(Data to process begins)

(** * MIGraphX to TOSA lowering: a shallow embedding of the rewrite rules

    The development follows [mlir/lib/Conversion/MIGraphXToTosa/MIGraphXToTosa.cpp].
    Shapes are lists of 64-bit extents, the operation graph is a store of
    operations keyed by id together with the per-value use lists, and every
    rewrite rule is a computation in a small state-and-error monad that
    either completes, reports a failure, or aborts (a failed assertion or an
    out-of-range index). *)

From Stdlib Require Import ZArith Lia List String.
From stdpp Require Import base decidable option list gmap strings.

Set Default Proof Using "Type".
Local Open Scope Z_scope.

(** ** Machine integers *)

(** [size_t] arithmetic: subtraction wraps modulo 2^64. *)
Definition u64 (z : Z) : Z := z mod 2 ^ 64.

(** [uint32_t] arithmetic: wraps modulo 2^32. *)
Definition u32 (z : Z) : Z := z mod 2 ^ 32.

(** [int64_t] arithmetic, two's complement wrap-around. *)
Definition s64 (z : Z) : Z := (z + 2 ^ 63) mod 2 ^ 64 - 2 ^ 63.

(** ** Shapes and tensor types *)

Inductive ElemType : Type :=
  | F16 | F32 | F64
  | IntTy (width : N)
  | IndexTy.

#[global] Instance ElemType_eq_dec : EqDecision ElemType.
Proof. solve_decision. Defined.

(** [Type::isInteger(8)] *)
Definition isInteger8 (t : ElemType) : bool :=
  match t with IntTy 8 => true | _ => false end.

(** [Type::isIntOrIndex()] *)
Definition isIntOrIndex (t : ElemType) : bool :=
  match t with IntTy _ | IndexTy => true | _ => false end.

(** A ranked tensor type: static extents and an element type. *)
Record TensorType : Type := TT { tshape : list Z; telem : ElemType }.

#[global] Instance TensorType_eq_dec : EqDecision TensorType.
Proof. solve_decision. Defined.

(** [ArrayRef::size()] seen as a [size_t]. *)
Definition rank (s : list Z) : Z := Z.of_nat (length s).

(** [ArrayRef::operator[]] with a [size_t] index: [None] when the index is
    not below the length (the access asserts). *)
Definition at_ (s : list Z) (i : Z) : option Z :=
  if (0 <=? i) && (i <? rank s) then s !! Z.to_nat i else None.

(** [ShapedType::cloneWith(nullopt, elemTy)]: same shape, new element type. *)
Definition cloneWith (t : TensorType) (e : ElemType) : TensorType :=
  TT (tshape t) e.

(** ** Pure outcomes of shape computations *)

Inductive Exc (A : Type) : Type :=
  | Val (a : A)            (* the computation produced a value *)
  | Err (msg : string)     (* a reportable failure ([emitError] / [failure()]) *)
  | Abort.                 (* assertion failure or out-of-range access *)
Arguments Val {A} a.
Arguments Err {A} msg.
Arguments Abort {A}.

Definition exc_bind {A B} (m : Exc A) (k : A -> Exc B) : Exc B :=
  match m with Val a => k a | Err s => Err s | Abort => Abort end.

Definition of_opt {A} (o : option A) : Exc A :=
  match o with Some a => Val a | None => Abort end.

Declare Scope exc_scope.
Delimit Scope exc_scope with exc.
Notation "x <-! m ; k" := (exc_bind m (fun x => k))
  (at level 100, m at next level, right associativity) : exc_scope.

(** ** Batched dot: dimension algebra (DotConverter, lines 332-364) *)

(** The loops [for (size_t i = 0; i < bound; i++) acc *= dims[i];]
    [rest] is the part of [dims] from index [i] on. *)
Fixpoint batch_loop (bound i acc : Z) (rest : list Z) : option Z :=
  if i <? bound then
    match rest with
    | [] => None
    | d :: rest' => batch_loop bound (i + 1) (s64 (acc * d)) rest'
    end
  else Some acc.

(** Batch size of a shape: the loop bound is the [size_t] value [rank - 2]. *)
Definition batchSize (dims : list Z) : option Z :=
  batch_loop (u64 (rank dims - 2)) 0 1 dims.

(** The initialisers [{batch, dims[outRank - 2], dims[outRank - 1]}]. *)
Definition rowsCols (dims : list Z) (outRank : Z) : option (Z * Z) :=
  r ← at_ dims (u64 (outRank - 2));
  c ← at_ dims (u64 (outRank - 1));
  Some (r, c).

(** The condition guarding the flattening path (lines 332 and 386). *)
Definition needsFlatten (orgDimsA orgDimsB orgOutDims : list Z) : bool :=
  negb (rank orgOutDims =? 3)
  || negb (rank orgDimsA =? rank orgDimsB)
  || ((rank orgOutDims =? 3) && negb (bool_decide (orgDimsA = orgDimsB))).

Record DotDims : Type := mkDotDims {
  newDimsA : list Z;
  newDimsB : list Z;
  newDimsOut : list Z
}.

Definition dot_error : string := "tosa.matmul can't broadcast input.".

(** Body of the flattening branch up to the creation of the reshapes. *)
Definition dotFlatten (orgDimsA orgDimsB orgOutDims : list Z) : Exc DotDims :=
  (let outRank := rank orgOutDims in
   batchSizeC <-! of_opt (batchSize orgOutDims);
   batchSizeA <-! of_opt (batchSize orgDimsA);
   batchSizeB <-! of_opt (batchSize orgDimsB);
   rcA <-! of_opt (rowsCols orgDimsA outRank);
   rcB <-! of_opt (rowsCols orgDimsB outRank);
   rcO <-! of_opt (rowsCols orgOutDims outRank);
   if negb (batchSizeA =? batchSizeB) then
     if batchSizeB =? 1 then
       Val (mkDotDims [1; s64 (rcA.1 * batchSizeA); rcA.2]
                      [batchSizeB; rcB.1; rcB.2]
                      [1; s64 (rcO.1 * batchSizeC); rcO.2])
     else Err dot_error
   else
     Val (mkDotDims [batchSizeA; rcA.1; rcA.2]
                    [batchSizeB; rcB.1; rcB.2]
                    [batchSizeC; rcO.1; rcO.2]))%exc.

(** ** The operation graph *)

Inductive OpKind : Type :=
  (* source vocabulary *)
  | MConvolution | MBroadcast | MMultiBroadcast | MDot | MSoftmax
  | MReshape | MReduceMean | MQuantizeLinear
  (* target vocabulary *)
  | TConv2D | TTranspose | TReshape | TMatMul | TReduceMax | TReduceSum
  | TSub | TExp | TReciprocal | TMul | TAdd | TCast | TConst
  | ArithConstant
  (* any other operation of the surrounding graph *)
  | OtherOp (name : string).

#[global] Instance OpKind_eq_dec : EqDecision OpKind.
Proof. solve_decision. Defined.

#[local] Unset Elimination Schemes.
Inductive Attr : Type :=
  | AInt (ty : ElemType) (z : Z)            (* IntegerAttr *)
  | AFloat (ty : ElemType) (z : Z)          (* FloatAttr of the finite value z *)
  | AFloatInf (ty : ElemType) (neg : bool)  (* FloatAttr of an infinity *)
  | ABool (b : bool)
  | AStr (s : string)
  | AArray (l : list Attr)                  (* ArrayAttr *)
  | ADenseI64 (l : list Z)                  (* DenseI64ArrayAttr / dense i64 elements *)
  | ADense (ty : TensorType) (l : list Attr)(* DenseElementsAttr *)
  | AZero (ty : TensorType)                 (* getZeroAttr *)
  | AConvQuant (inputZp weightZp : Z).      (* tosa::ConvOpQuantizationAttr *)

#[local] Set Elimination Schemes.

Definition Attrs : Type := list (string * Attr).

Fixpoint getAttr (name : string) (attrs : Attrs) : option Attr :=
  match attrs with
  | [] => None
  | (n, a) :: rest => if String.eqb n name then Some a else getAttr name rest
  end.

Fixpoint putAttr (name : string) (a : Attr) (attrs : Attrs) : Attrs :=
  match attrs with
  | [] => [(name, a)]
  | (n, b) :: rest =>
      if String.eqb n name then (n, a) :: rest else (n, b) :: putAttr name a rest
  end.

(** Values and operations are named by natural numbers; an operation has a
    single result, named like the operation itself. *)
Definition Value : Type := nat.

Record Op : Type := mkOp {
  op_kind : OpKind;
  op_operands : list Value;
  op_attrs : Attrs
}.

(** A use is an operand slot: the owning operation and the operand index. *)
Definition Use : Type := (nat * nat)%type.

(** One entry of the rewriter's creation log: the operation as it was at
    the moment it was built. *)
Record Created : Type := mkCreated {
  c_id : nat;
  c_op : Op;                      (* kind, operands, attributes when built *)
  c_inputs : list TensorType;     (* the operand types *)
  c_type : TensorType;            (* the declared result type *)
  c_inferred : bool               (* built through [createOpAndInfer]? *)
}.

(Data to process ends)

» **What this task involves**: Starting from the top of the records and ending at the line that contains "Shapes are lists", repeat each line exactly and return only those lines.

» **Written response**:
(** * MIGraphX to TOSA lowering: a shallow embedding of the rewrite rules

    The development follows [mlir/lib/Conversion/MIGraphXToTosa/MIGraphXToTosa.cpp].
    Shapes are lists of 64-bit extents, the operation graph is a store of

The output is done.